Segment Open
Definition step (l : label) (s : sched) : option sched :=
  match l with
  | LCreate now name visitor => '(_, _, s') ← CreateTask hash now name visitor s; Some s'
  | LRemove name => '(_, s') ← RemoveTask hash name s; Some s'
  | LNotify id => '(_, s') ← NotifyTask id s; Some s'
  | LRun a c' =>
      c ← crs s !! a;
      if bool_decide (same_identity c c') then Some (set_crs (<[a := c']> (crs s)) s) else None
  end.

Context (wf : sched → Prop) `{L : !PolicyLaws P wf}.

(** [task_id_map_] knows the names of the registered tasks. *)
Definition named (s : sched) : Prop :=
  GlobalData.ids_ok hash (task_id_map_ s) ∧ ∀ id, is_Some (id_cr_ s !! id) → is_Some (task_id_map_ s !! id).

Lemma remove_preserves s id ok s' :
  wf s → named s → RemoveCRoutine id s = Some (ok, s') → wf s' ∧ named s'.
Proof.
  intros Hwf [Hids Hn] E. destruct (id_cr_ s !! id) as [a|] eqn:Hid.
  - destruct (wf_ids s Hwf id a Hid) as (c & Hc & _). destruct (lock_ c) eqn:Hl.
    { by rewrite (remove_held s id a c Hwf Hid Hc Hl) in E. }
    destruct (remove_known s id a c Hwf Hid Hc Hl) as (s1 & E1 & Hwf1 & _ & Hids1 & _ & Ht & _ & _).
    rewrite E in E1. simplify_eq. split; [done|]. split; rewrite Ht; [done|]. intros i. rewrite Hids1.
    rewrite lookup_delete. case_decide; [by intros []|apply Hn].
  - rewrite remove_unknown in E by done. by simplify_eq.
Qed.

Lemma notify_preserves s id ok s' :
  wf s → named s → NotifyTask id s = Some (ok, s') → wf s' ∧ named s'.
Proof.
  intros Hwf Hn E. unfold NotifyTask in E. destruct (stop_ s) eqn:Hst; [by simplify_eq|].
  destruct (id_cr_ s !! id) as [a|] eqn:Hid.
  - destruct (wf_ids s Hwf id a Hid) as (c & Hc & _).
    destruct (notify_known s id a c Hwf Hst Hid Hc) as (s1 & E1 & Hwf1 & Hids1 & _ & Ht & _).
    rewrite E in E1. simplify_eq. split; [done|]. unfold named. by rewrite Ht, Hids1.
  - rewrite notify_unknown in E by done. by simplify_eq.
Qed.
Segment Closed
WHAT TO PRODUCE.
Everything from the first line of the listing above through the line holding "rewrite lookup_delete. case_decide;" must be retyped exactly; nothing else belongs in the reply.

OUTPUT FOR THIS EXERCISE.
Definition step (l : label) (s : sched) : option sched :=
  match l with
  | LCreate now name visitor => '(_, _, s') ← CreateTask hash now name visitor s; Some s'
  | LRemove name => '(_, s') ← RemoveTask hash name s; Some s'
  | LNotify id => '(_, s') ← NotifyTask id s; Some s'
  | LRun a c' =>
      c ← crs s !! a;
      if bool_decide (same_identity c c') then Some (set_crs (<[a := c']> (crs s)) s) else None
  end.

Context (wf : sched → Prop) `{L : !PolicyLaws P wf}.

(** [task_id_map_] knows the names of the registered tasks. *)
Definition named (s : sched) : Prop :=
  GlobalData.ids_ok hash (task_id_map_ s) ∧ ∀ id, is_Some (id_cr_ s !! id) → is_Some (task_id_map_ s !! id).

Lemma remove_preserves s id ok s' :
  wf s → named s → RemoveCRoutine id s = Some (ok, s') → wf s' ∧ named s'.
Proof.
  intros Hwf [Hids Hn] E. destruct (id_cr_ s !! id) as [a|] eqn:Hid.
  - destruct (wf_ids s Hwf id a Hid) as (c & Hc & _). destruct (lock_ c) eqn:Hl.
    { by rewrite (remove_held s id a c Hwf Hid Hc Hl) in E. }
    destruct (remove_known s id a c Hwf Hid Hc Hl) as (s1 & E1 & Hwf1 & _ & Hids1 & _ & Ht & _ & _).
    rewrite E in E1. simplify_eq. split; [done|]. split; rewrite Ht; [done|]. intros i. rewrite Hids1.
    rewrite lookup_delete. case_decide; [by intros []|apply Hn].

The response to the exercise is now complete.